Perhaps reflecting a Scottish heritage, and/or a Calvinist heritage, and/or a family culture, or perhaps simply a personal character trait, I abhor debt. Not as a sin in itself but as a temptation.

It can be, and often is, used for wonderful purposes to smooth out risk and achieve greater long term productivity. But it can also be used to postpone hard decisions and pull in consumption from the future to be achieved today, often in hope that someone else will end up paying.

It is bad enough at the personal level when you choose the appearance of an affluent lifestyle through leasing and zero-down mortgages with balloon payments, hoping, Micawber-like that something will turn up in the future to make the impossible equations work.

It is a national catastrophe when the debt is public because the mob has little self-control and is happy to be the beneficiary of a Wimpy deal, "I'll gladly pay you Tuesday for a hamburger today." Everyone hopes that they can kick the can far enough down the road so that they are not around when the debt comes due. All our politicians do it and voters support them in doing so by never holding them accountable. The closest we came was during the Tea Party movement. A movement so dangerous that the establishment parties, government, media and academia turned their collective fire on the people's movement and drove it underground.

One of the most insidious forms of public debt are unfunded pension obligations. Insidious because they tend to be easy to hide but even more so because they distort the employment market, entail functional corruption, because they abrogate the compact between citizen and state, and because they represent a breach of trust. Government insiders conspire against the tax-paying public so that employees of the state live better than the tax-paying public.

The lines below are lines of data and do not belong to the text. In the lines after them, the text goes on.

(** * fix_compression.py: the compression normalizer for [.frag] models

    A shallow embedding of [fix_compression.py], the script that walks
    [VSR_IFC/public/models], looks at the first two bytes of every
    [*.frag] file and gzip-compresses in place the files that do not start
    with the gzip magic number.

    The script is a sequence of file-system and console effects with no
    exception handler, so it is modelled in a state-and-exception monad
    over a [world]: the directory listings [os.listdir] returns, the files
    [open] sees, the lines printed so far and the log of the files opened.
    The gzip library itself is not part of the script: it enters through
    the interface [GzipCodec], with the two facts about it the script
    relies on, and [StoredGzip] implements that interface with an RFC 1952
    writer that uses stored deflate blocks. *)

From Stdlib Require Import Strings.Byte Strings.Ascii.
From stdpp Require Import gmap strings list fin_maps.

Open Scope string_scope.
Open Scope list_scope.

(** ** Bytes and strings *)

Abbreviation bytes := (list byte).

#[global] Instance byte_eq_dec : EqDecision byte := Byte.byte_eq_dec.

(** [b'\x1f\x8b'] *)
Definition gzip_magic : bytes := [x1f; x8b].

(** The test the script makes on the header it read:
    [header == b'\x1f\x8b']. *)
Definition is_gzip_header (header : bytes) : bool :=
  bool_decide (header = gzip_magic).

(** [s.endswith(suffix)]: some tail of [s] is [suffix], compared
    character by character (case-sensitive). *)
Fixpoint endswith (s suffix : string) : bool :=
  String.eqb s suffix ||
  match s with
  | EmptyString => false
  | String _ s' => endswith s' suffix
  end.

(** [os.path.join(a, b)] of [posixpath]: an absolute [b] replaces [a];
    otherwise the two are joined by one ["/"] unless [a] is empty or
    already ends in one. *)
Definition path_join (a b : string) : string :=
  if String.prefix "/" b then b
  else if (String.eqb a "" || endswith a "/")%bool then a +:+ b
  else a +:+ "/" +:+ b.

(** ** The world the script runs in *)

(** What a write to a file does: it succeeds, the open is refused
    ([PermissionError]), or the device takes only the first [n] bytes and
    then fails ([OSError], disk full). *)
Inductive write_mode :=
| Writable
| WriteDenied
| WriteFailsAfter (n : nat).

Record file := File {
  content : bytes;
  readable : bool;
  wmode : write_mode
}.

Inductive node :=
| NFile (f : file)
| NDir.

(** The exceptions the file operations raise; all are [OSError]s
    ([IOError] is the same class). *)
Inductive exn :=
| FileNotFoundError (path : string)
| IsADirectoryError (path : string)
| PermissionError (path : string)
| NoSpaceError (path : string).

Inductive access :=
| OpenRead (path : string)
| OpenWrite (path : string).

Record world := World {
  dirs : gmap string (list string);   (* what [os.listdir] returns *)
  store : gmap string node;           (* what [open] finds at a path *)
  stdout : list string;               (* the lines printed, oldest first *)
  oplog : list access                 (* the files opened, oldest first *)
}.

Definition set_store (st : gmap string node) (w : world) : world :=
  World (dirs w) st (stdout w) (oplog w).

Definition log_access (a : access) (w : world) : world :=
  World (dirs w) (store w) (stdout w) (oplog w ++ [a]).

Definition put_line (s : string) (w : world) : world :=
  World (dirs w) (store w) (stdout w ++ [s]) (oplog w).

(** ** The monad: state, and exceptions nobody catches *)

Inductive result (A : Type) :=
| Ok (a : A)
| Raise (e : exn).
Arguments Ok {A} a.
Arguments Raise {A} e.

Definition IO (A : Type) : Type := world → result A * world.

#[global] Instance io_ret : MRet IO := λ A a w, (Ok a, w).

#[global] Instance io_bind : MBind IO := λ A B f m w,
  match m w with
  | (Ok a, w') => f a w'
  | (Raise e, w') => (Raise e, w')
  end.

Definition modify (f : world → world) : IO unit := λ w, (Ok tt, f w).

(** [for x in xs: body(x)], stopped by the first exception. *)
Fixpoint for_each {A} (body : A → IO unit) (xs : list A) : IO unit :=
  match xs with
  | [] => mret tt
  | x :: xs' => body x ;; for_each body xs'
  end.

(** ** The operations of the operating system *)

(** [print(s)] *)
Definition print (s : string) : IO unit := modify (put_line s).

(** [os.listdir(d)] *)
Definition listdir (d : string) : IO (list string) := λ w,
  match dirs w !! d with
  | Some names => (Ok names, w)
  | None => (Raise (FileNotFoundError d), w)
  end.

(** [with open(path, 'rb') as f: f.read(n)] ([n = None] is [f.read()]).
    A read of [n] bytes returns the bytes there are, at most [n]: a file
    shorter than [n] gives a shorter result, not an error. *)
Definition read_file (path : string) (n : option nat) : IO bytes := λ w,
  let w' := log_access (OpenRead path) w in
  match store w !! path with
  | None => (Raise (FileNotFoundError path), w')
  | Some NDir => (Raise (IsADirectoryError path), w')
  | Some (NFile f) =>
      if readable f then
        (Ok (match n with Some k => take k (content f) | None => content f end), w')
      else (Raise (PermissionError path), w')
  end.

It never ends well. As James Carville, adviser to President Bill Clinton, once said, were he to be reincarnated, he would choose to return as the bond market: he could then intimidate anyone.

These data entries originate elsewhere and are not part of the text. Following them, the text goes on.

(** C6: for a particle with speed ≥ 0 placed on a segment of a street with a
    positive speed limit, and an elapsed time > 0, [moveCarOnStreet] returns
    either -1 with the particle within a segment of the street, at the point
    interpolated linearly on that segment, or, when the distance travelled
    reaches past the remaining segments, a time ≥ 0 equal to the overshoot
    divided by the speed, with the particle on the street's last point,
    [segmentDist] reset to the last segment's length and the heading of the
    last segment. *)
Theorem moveCarOnStreet_outcome
    (car : CarParticle.t) (street : Street.t) (elapsedSeconds : Q) :
  (0 <= CarParticle.speed car)%Q ->
  (0 < Street.speed street)%Q ->
  (0 < elapsedSeconds)%Q ->
  0 <= CarParticle.segment car < len (Street.distance street) ->
  len (Street.points street) = len (Street.distance street) + 1 ->
  (0 <= CarParticle.segmentDist car)%Q ->
  let speed := adjustSpeed (CarParticle.speed car) (Street.speed street) elapsedSeconds in
  let travelled := (CarParticle.segmentDist car + elapsedSeconds * speed)%Q in
  let remaining :=
    sumQ (drop (Z.to_nat (CarParticle.segment car)) (Street.distance street)) in
  exists car' timeLeft,
    moveCarOnStreet car street elapsedSeconds = Ok (car', timeLeft) /\
    CarParticle.speed car' = speed /\
    ((timeLeft = (-1)%Q /\
      CarParticle.segment car <= CarParticle.segment car' < len (Street.distance street) /\
      onSegment street car' /\
      (travelled
       == sumQ (lengthsBetween (Street.distance street) (CarParticle.segment car)
                  (CarParticle.segment car'))
          + CarParticle.segmentDist car')%Q)
     \/
     ((0 <= timeLeft)%Q /\ (remaining <= travelled)%Q /\
      (timeLeft == (travelled - remaining) / speed)%Q /\
      atTerminal street car')).
Proof.
  intros Hv Hlimit Ht Hseg Hpts Hsd speed travelled remaining.
  assert (Hspeed : (0 < speed)%Q) by (apply adjustSpeed_positive; assumption).
  assert (Htrav : (0 <= travelled)%Q).
  { unfold travelled.
    assert (0 < elapsedSeconds * speed)%Q by (apply Qmult_lt_0_compat; assumption). lra. }
  destruct (at_in_range (Street.distance street) (CarParticle.segment car) Hseg) as [d Hd].
  destruct (Qlt_le_dec travelled d) as [Hlt|Hge].
  - (* still on the same segment *)
    destruct (at_in_range (Street.points street) (CarParticle.segment car)) as [pA HA]; [lia|].
    destruct (at_in_range (Street.points street) (CarParticle.segment car + 1)) as [pB HB];
      [lia|].
    destruct (moveCarOnStreet_same_segment car street elapsedSeconds d pA pB Hd HA HB Htrav Hlt)
      as (car' & Hmove & Hs & Hsame & Hdist & Hon).
    exists car', (-1)%Q. split; [exact Hmove|]. split; [exact Hs|]. left.
    split; [reflexivity|]. split; [lia|]. split; [exact Hon|].
    rewrite Hsame, Hdist, lengthsBetween_empty. cbn [sumQ]. unfold travelled, speed. lra.
  - (* the current segment is crossed *)
    destruct (crossSegments_spec (S (length (Street.distance street))) (Street.distance street)
                (CarParticle.segment car) travelled d)
      as (seg' & sd' & Hc & Hs & H0 & Hsum & Hnext);
      [unfold len; lia | exact Hd | exact Hge |].
    destruct (Z_lt_le_dec seg' (len (Street.distance street))) as [Hin|Hout].
    + (* stopped on a later segment *)
      destruct (Hnext Hin) as (d' & Hd' & Hlt).
      destruct (at_in_range (Street.points street) seg') as [pA HA]; [lia|].
      destruct (at_in_range (Street.points street) (seg' + 1)) as [pB HB]; [lia|].
      destruct (moveCarOnStreet_later_segment car street elapsedSeconds d d' seg' sd' pA pB
                  Hd Hge Hc Hin ltac:(lia) Hd' HA HB H0 Hlt)
        as (car' & Hmove & Hspd & Hseg' & Hdist & Hon).
      exists car', (-1)%Q. split; [exact Hmove|]. split; [exact Hspd|]. left.
      split; [reflexivity|]. split; [lia|]. split; [exact Hon|].
      rewrite Hseg', Hdist. exact Hsum.
    + (* past the last segment *)
      assert (Hend : seg' = len (Street.distance street)) by lia. subst seg'.
      destruct (moveCarOnStreet_past_end car street elapsedSeconds d sd' Hd Hge Hc Hpts Hspeed)
        as (car' & Hmove & Hspd & Hterm).
      exists car', (sd' / speed)%Q. split; [exact Hmove|]. split; [exact Hspd|]. right.
      rewrite lengthsBetween_to_end in Hsum by lia. fold remaining in Hsum.
      split; [apply Qle_shift_div_l; [exact Hspeed | lra]|].
      split; [lra|]. split; [|exact Hterm].
      apply Qeq_sym. unfold Qdiv. apply Qmult_inj_r with (z := speed); [lra|].
      rewrite <- !Qmult_assoc. rewrite (Qmult_comm (/ speed)), Qmult_inv_r by lra.
      lra.
Qed.

Lemma moveCarOnStreet_outcome_witness :
  exists car' timeLeft,
    moveCarOnStreet Sample.nearEnd Sample.deadEnd 1 = Ok (car', timeLeft) /\
    CarParticle.speed car' = 10%Q /\
    (0 <= timeLeft)%Q /\ atTerminal Sample.deadEnd car'.
Proof.
  assert (H1 : (0 <= CarParticle.speed Sample.nearEnd)%Q) by (vm_compute; discriminate).
  assert (H2 : (0 < Street.speed Sample.deadEnd)%Q) by reflexivity.
  assert (H3 : (0 < 1)%Q) by reflexivity.
  assert (H4 : 0 <= CarParticle.segment Sample.nearEnd < len (Street.distance Sample.deadEnd))
    by (vm_compute; split; [discriminate | reflexivity]).
  assert (H5 : len (Street.points Sample.deadEnd) = len (Street.distance Sample.deadEnd) + 1)
    by reflexivity.
  assert (H6 : (0 <= CarParticle.segmentDist Sample.nearEnd)%Q) by (vm_compute; discriminate).
  destruct (moveCarOnStreet_outcome Sample.nearEnd Sample.deadEnd 1 H1 H2 H3 H4 H5 H6)
    as (car' & timeLeft & Hmove & Hspeed & [(Hneg & _) | (Hpos & _ & _ & Hend)]).
  - exfalso. vm_compute in Hmove. rewrite Hneg in Hmove. discriminate Hmove.
  - exists car', timeLeft. repeat split; try assumption.
Defined.

(** With non-negative segment lengths, a particle that is still within a
    segment has not travelled the remaining length of the street. *)
Lemma within_segment_before_end (distance : list Q) (from to : Z) (d sd travelled : Q) :
  Forall (fun d => (0 <= d)%Q) distance ->
  0 <= from <= to ->
  at_ distance to = Some d ->
  (sd < d)%Q ->
  (travelled == sumQ (lengthsBetween distance from to) + sd)%Q ->
  (travelled < sumQ (drop (Z.to_nat from) distance))%Q.
Proof.
  intros Hnn Hft Hd Hlt Hsum.
  pose proof (at_lt _ _ _ Hd) as Hto.
  apply at_Some in Hd. destruct Hd as [_ Hd].
  assert (Hsplit : drop (Z.to_nat from) distance
                   = lengthsBetween distance from to ++ d :: drop (S (Z.to_nat to)) distance).
  { unfold lengthsBetween.
    rewrite <- (take_drop (Z.to_nat (to - from)) (drop (Z.to_nat from) distance)) at 1.
    f_equal. rewrite drop_drop.
    replace (Z.to_nat from + Z.to_nat (to - from))%nat with (Z.to_nat to) by lia.
    apply drop_S. exact Hd. }
  rewrite Hsplit, sumQ_app. cbn [sumQ].
  assert (0 <= sumQ (drop (S (Z.to_nat to)) distance))%Q.
  { apply sumQ_nonneg. apply Forall_drop. exact Hnn. }
  lra.
Qed.

(** With non-negative segment lengths, a particle whose travelled distance
    reaches the remaining length of the street comes out at the street's end
    with a time left ≥ 0. *)
Lemma moveCarOnStreet_reaches_end
    (car : CarParticle.t) (street : Street.t) (elapsedSeconds : Q) :
  (0 <= CarParticle.speed car)%Q ->
  (0 < Street.speed street)%Q ->
  (0 < elapsedSeconds)%Q ->
  0 <= CarParticle.segment car < len (Street.distance street) ->
  len (Street.points street) = len (Street.distance street) + 1 ->
  Forall (fun d => (0 <= d)%Q) (Street.distance street) ->
  (sumQ (drop (Z.to_nat (CarParticle.segment car)) (Street.distance street))
   <= CarParticle.segmentDist car
      + elapsedSeconds
        * adjustSpeed (CarParticle.speed car) (Street.speed street) elapsedSeconds)%Q ->
  exists car' timeLeft,
    moveCarOnStreet car street elapsedSeconds = Ok (car', timeLeft) /\
    (0 <= timeLeft)%Q /\ atTerminal street car'.
Proof.
  intros Hv Hlimit Ht Hseg Hpts Hnn Hreach.
  set (speed := adjustSpeed (CarParticle.speed car) (Street.speed street) elapsedSeconds) in *.
  set (travelled := (CarParticle.segmentDist car + elapsedSeconds * speed)%Q) in *.
  assert (Hspeed : (0 < speed)%Q) by (apply adjustSpeed_positive; assumption).
  destruct (at_in_range (Street.distance street) (CarParticle.segment car) Hseg) as [d Hd].
  destruct (Qlt_le_dec travelled d) as [Hlt|Hge].
  { exfalso.
    pose proof (within_segment_before_end (Street.distance street) (CarParticle.segment car)
                  (CarParticle.segment car) d travelled travelled Hnn ltac:(lia) Hd Hlt)
      as Hbefore.
    rewrite lengthsBetween_empty in Hbefore. cbn [sumQ] in Hbefore.
    specialize (Hbefore ltac:(lra)). lra. }
  destruct (crossSegments_spec (S (length (Street.distance street))) (Street.distance street)
              (CarParticle.segment car) travelled d)
    as (seg' & sd' & Hc & Hs & H0 & Hsum & Hnext);
    [unfold len; lia | exact Hd | exact Hge |].
  destruct (Z_lt_le_dec seg' (len (Street.distance street))) as [Hin|Hout].
  { exfalso. destruct (Hnext Hin) as (d' & Hd' & Hlt).
    pose proof (within_segment_before_end (Street.distance street) (CarParticle.segment car)
                  seg' d' sd' travelled Hnn ltac:(lia) Hd' Hlt Hsum) as Hbefore.
    lra. }
  assert (Hend : seg' = len (Street.distance street)) by lia. subst seg'.
  destruct (moveCarOnStreet_past_end car street elapsedSeconds d sd' Hd Hge Hc Hpts Hspeed)
    as (car' & Hmove & _ & Hterm).
  exists car', (sd' / speed)%Q. split; [exact Hmove|]. split; [|exact Hterm].
  apply Qle_shift_div_l; [exact Hspeed | lra].
Qed.

(** ** Target count (C7, C8) *)

Lemma roundHalfEven_nonneg (q : Q) : (0 <= q)%Q -> 0 <= roundHalfEven q.
Proof.
  intros H. unfold roundHalfEven.
  assert (Hf : 0 <= Qfloor q).
  { rewrite <- (Qfloor_Z 0). apply Qfloor_resp_le. exact H. }
  destruct (q - inject_Z (Qfloor q) ?= 1 # 2)%Q; [destruct (Z.even (Qfloor q))| |]; lia.
Qed.

(** Rounding keeps the sign. *)
Lemma double_sign (q r : Q) :
  double q = Ok r ->
  ((0 <= q)%Q -> (0 <= r)%Q) /\ ((q <= 0)%Q -> (r <= 0)%Q).
Proof.
  unfold double. destruct (Qeq_bool q 0) eqn:Ez.
  - intros H. inversion H. split; intros _; apply Qle_refl.
  - cbv zeta.
    set (e := Z.max (exponentOf (Qabs q)) (-1022)).
    set (m := roundHalfEven (Qabs q * 2 ^ (52 - e))).
    assert (Hr : (0 <= inject_Z m * 2 ^ (e - 52))%Q).
    { apply Qmult_le_0_compat; [|apply Qpower_0_le; discriminate].
      change 0%Q with (inject_Z 0). rewrite <- Zle_Qle.
      apply roundHalfEven_nonneg.
      apply Qmult_le_0_compat; [apply Qabs_nonneg | apply Qpower_0_le; discriminate]. }
    destruct (Qle_bool (2 ^ 1024) (inject_Z m * 2 ^ (e - 52))); [discriminate|].
    intros H. inversion H as [Hq]. clear H.
    destruct (Qle_bool 0 q) eqn:E.
    + split; [intros _; exact Hr|].
      intros Hle. apply Qle_bool_iff in E.
      assert (Hz : (q == 0)%Q) by (apply Qle_antisym; assumption).
      apply Qeq_bool_iff in Hz. congruence.
    + split; [|intros _; lra].
      intros H0. apply Qle_bool_iff in H0. congruence.
Qed.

The US is not in as bad a shape as many of our OECD colleagues but we are in bad shape. Debt servicing now outstrips the amount we spend on the military. And for all the good promises about investing in the future, the great majority of public spending is consumption, not services or investments.

The states tend to be a little better than the federal government, most of them having balanced-budge constitutions, but there is still a lot of smoke and mirrors and there are some hard falls to come in California, Rhode Island, Illinois, Oregon, Michigan, Missouri, etc. States which have buried evidence of vast unfunded pension obligations crowding out all the necessary services which citizens expect from their government - education, policing, road maintenance, etc.

The New York Times has a decent overview - A $76,000 Monthly Pension: Why States and Cities Are Short on Cash by Mary Williams Walsh. Rife with examples where citizens are expected to sacrifice everything for public sector employees.